■ **WHAT NEEDS TO BE DONE**:
I need every line of the material below that includes the string "Undecoded".

■ **DATA EXCERPTS**:
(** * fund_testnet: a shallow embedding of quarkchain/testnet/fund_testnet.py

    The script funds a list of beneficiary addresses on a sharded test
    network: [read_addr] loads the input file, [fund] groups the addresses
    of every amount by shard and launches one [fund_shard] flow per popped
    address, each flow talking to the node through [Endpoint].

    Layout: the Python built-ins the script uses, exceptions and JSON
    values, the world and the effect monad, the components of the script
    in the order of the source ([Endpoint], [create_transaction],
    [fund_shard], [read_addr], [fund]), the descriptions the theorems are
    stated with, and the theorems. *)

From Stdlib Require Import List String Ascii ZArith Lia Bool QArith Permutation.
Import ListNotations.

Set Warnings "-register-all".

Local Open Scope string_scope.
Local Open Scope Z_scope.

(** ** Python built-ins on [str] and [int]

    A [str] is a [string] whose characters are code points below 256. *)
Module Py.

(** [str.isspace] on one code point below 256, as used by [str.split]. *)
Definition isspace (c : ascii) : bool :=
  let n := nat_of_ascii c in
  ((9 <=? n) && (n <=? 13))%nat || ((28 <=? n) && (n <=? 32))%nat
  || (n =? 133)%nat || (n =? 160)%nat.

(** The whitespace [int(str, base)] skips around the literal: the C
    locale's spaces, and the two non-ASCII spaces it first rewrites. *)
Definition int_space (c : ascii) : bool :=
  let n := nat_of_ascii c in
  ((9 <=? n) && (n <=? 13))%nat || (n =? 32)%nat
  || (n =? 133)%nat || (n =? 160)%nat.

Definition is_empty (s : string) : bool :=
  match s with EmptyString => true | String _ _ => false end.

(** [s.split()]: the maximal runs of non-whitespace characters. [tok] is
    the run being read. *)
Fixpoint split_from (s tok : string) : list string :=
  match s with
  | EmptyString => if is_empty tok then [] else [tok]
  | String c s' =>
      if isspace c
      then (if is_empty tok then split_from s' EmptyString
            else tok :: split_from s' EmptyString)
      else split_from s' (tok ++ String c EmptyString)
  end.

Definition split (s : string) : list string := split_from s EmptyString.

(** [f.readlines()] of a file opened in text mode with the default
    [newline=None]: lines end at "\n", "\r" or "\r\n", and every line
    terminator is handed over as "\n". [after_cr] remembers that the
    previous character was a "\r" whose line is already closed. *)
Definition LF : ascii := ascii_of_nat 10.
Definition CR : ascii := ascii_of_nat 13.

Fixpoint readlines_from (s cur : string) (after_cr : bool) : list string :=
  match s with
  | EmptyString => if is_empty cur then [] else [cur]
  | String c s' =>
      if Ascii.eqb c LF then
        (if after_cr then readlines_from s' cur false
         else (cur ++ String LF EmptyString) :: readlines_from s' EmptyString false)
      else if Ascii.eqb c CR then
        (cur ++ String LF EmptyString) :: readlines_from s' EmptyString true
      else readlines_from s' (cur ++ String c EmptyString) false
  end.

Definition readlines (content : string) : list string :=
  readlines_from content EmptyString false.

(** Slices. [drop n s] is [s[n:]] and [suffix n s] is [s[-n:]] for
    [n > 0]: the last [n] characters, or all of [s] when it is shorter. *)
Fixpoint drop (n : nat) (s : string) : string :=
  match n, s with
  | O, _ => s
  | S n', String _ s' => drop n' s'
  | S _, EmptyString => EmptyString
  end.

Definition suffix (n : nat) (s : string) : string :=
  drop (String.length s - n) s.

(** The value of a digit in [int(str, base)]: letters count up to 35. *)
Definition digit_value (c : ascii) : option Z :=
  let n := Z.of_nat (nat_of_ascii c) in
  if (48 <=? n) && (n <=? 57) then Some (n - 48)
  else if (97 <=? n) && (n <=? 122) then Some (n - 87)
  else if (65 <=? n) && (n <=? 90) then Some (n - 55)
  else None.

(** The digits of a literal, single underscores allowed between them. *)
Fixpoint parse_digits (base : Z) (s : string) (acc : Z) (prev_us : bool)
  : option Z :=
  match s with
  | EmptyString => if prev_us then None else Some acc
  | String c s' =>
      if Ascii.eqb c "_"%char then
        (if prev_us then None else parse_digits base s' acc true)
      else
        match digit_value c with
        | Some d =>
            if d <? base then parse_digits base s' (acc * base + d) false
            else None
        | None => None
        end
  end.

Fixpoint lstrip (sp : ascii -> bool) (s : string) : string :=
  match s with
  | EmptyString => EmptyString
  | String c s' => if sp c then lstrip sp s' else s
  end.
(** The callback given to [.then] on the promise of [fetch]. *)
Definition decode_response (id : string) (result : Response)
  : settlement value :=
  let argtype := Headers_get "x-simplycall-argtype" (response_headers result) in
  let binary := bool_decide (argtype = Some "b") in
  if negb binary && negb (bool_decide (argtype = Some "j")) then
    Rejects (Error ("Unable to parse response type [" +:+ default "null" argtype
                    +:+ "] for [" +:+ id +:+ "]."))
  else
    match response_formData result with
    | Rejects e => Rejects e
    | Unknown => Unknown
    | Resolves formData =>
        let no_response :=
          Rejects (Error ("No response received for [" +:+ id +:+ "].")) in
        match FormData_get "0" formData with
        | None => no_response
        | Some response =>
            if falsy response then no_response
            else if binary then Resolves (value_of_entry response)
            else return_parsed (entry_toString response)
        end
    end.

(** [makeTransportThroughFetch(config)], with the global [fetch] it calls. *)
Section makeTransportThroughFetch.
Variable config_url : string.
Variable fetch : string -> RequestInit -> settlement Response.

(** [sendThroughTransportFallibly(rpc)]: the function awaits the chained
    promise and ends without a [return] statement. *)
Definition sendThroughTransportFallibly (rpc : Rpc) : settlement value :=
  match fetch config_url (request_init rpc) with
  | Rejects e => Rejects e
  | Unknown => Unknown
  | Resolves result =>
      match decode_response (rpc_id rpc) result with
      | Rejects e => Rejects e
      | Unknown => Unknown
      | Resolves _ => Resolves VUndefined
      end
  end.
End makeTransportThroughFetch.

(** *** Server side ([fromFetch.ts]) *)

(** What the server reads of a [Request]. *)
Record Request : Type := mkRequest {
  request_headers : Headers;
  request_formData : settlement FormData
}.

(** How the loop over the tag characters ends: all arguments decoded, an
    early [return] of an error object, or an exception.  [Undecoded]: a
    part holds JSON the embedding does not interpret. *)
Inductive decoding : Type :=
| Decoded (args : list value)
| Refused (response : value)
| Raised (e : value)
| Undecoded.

■ **TASK RESPONSE**:
    early [return] of an error object, or an exception.  [Undecoded]: a
| Undecoded.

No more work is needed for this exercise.